▸ **About this exercise**
Check each line of the entries for "false" and report the ones that have it.

▸ **Stored data**
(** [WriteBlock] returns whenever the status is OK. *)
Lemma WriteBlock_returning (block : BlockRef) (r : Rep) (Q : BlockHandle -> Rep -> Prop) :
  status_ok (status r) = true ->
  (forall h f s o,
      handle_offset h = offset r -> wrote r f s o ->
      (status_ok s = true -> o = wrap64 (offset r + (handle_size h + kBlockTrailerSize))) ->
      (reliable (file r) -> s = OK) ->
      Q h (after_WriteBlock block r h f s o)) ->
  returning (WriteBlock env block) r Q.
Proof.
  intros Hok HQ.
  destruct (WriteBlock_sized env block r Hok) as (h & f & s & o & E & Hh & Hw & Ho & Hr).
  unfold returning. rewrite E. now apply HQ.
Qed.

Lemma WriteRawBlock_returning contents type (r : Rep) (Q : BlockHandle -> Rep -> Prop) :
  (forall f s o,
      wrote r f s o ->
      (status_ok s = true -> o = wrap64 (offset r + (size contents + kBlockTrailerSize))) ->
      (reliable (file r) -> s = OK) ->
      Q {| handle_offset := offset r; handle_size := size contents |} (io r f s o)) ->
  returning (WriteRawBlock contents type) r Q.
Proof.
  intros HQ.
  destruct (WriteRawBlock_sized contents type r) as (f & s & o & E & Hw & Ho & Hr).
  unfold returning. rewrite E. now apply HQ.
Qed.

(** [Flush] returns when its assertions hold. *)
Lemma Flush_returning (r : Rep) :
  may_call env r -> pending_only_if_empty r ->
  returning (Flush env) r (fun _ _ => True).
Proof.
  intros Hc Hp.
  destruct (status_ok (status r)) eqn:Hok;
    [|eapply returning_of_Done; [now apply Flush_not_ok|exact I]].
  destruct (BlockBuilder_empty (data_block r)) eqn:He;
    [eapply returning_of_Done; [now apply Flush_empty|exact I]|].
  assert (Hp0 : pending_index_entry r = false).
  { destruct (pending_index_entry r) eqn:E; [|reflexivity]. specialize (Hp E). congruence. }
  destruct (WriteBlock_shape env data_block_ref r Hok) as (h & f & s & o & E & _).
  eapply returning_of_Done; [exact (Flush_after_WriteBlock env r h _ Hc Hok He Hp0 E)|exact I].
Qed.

---

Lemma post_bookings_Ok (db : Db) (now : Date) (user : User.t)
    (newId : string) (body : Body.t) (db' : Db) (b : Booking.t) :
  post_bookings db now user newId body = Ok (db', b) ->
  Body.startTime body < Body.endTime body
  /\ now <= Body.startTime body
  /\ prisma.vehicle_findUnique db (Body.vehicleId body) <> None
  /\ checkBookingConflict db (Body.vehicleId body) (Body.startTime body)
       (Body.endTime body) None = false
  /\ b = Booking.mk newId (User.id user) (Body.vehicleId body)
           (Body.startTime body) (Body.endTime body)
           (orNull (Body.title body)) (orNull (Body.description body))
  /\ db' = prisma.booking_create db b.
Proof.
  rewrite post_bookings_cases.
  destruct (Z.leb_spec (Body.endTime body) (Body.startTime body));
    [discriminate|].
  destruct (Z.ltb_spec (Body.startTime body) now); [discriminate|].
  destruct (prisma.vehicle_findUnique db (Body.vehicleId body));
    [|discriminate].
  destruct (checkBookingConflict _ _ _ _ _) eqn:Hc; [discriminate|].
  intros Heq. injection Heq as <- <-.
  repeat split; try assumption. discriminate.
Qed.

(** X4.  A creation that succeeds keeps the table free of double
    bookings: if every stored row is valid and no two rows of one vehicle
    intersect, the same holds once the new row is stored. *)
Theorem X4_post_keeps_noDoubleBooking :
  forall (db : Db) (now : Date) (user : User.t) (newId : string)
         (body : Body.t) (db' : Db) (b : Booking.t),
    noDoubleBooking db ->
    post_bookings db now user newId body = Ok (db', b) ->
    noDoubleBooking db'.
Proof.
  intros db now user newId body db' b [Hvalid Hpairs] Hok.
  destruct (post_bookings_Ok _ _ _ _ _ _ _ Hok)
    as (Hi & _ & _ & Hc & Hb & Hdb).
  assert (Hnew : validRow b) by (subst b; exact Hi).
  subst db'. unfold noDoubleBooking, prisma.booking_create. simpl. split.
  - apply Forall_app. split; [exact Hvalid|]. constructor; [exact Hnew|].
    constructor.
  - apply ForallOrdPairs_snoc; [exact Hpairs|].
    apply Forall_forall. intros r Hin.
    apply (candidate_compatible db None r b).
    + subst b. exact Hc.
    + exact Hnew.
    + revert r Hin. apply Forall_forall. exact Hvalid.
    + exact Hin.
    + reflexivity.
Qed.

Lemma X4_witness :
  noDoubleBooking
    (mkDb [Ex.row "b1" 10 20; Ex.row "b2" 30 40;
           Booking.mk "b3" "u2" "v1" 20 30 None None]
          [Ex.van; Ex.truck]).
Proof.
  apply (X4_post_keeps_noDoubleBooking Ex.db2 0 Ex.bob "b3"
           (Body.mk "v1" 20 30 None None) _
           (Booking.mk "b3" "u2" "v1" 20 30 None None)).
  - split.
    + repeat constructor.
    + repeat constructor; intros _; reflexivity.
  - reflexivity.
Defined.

▸ **Written answer**
  assert (Hp0 : pending_index_entry r = false).
       (Body.endTime body) None = false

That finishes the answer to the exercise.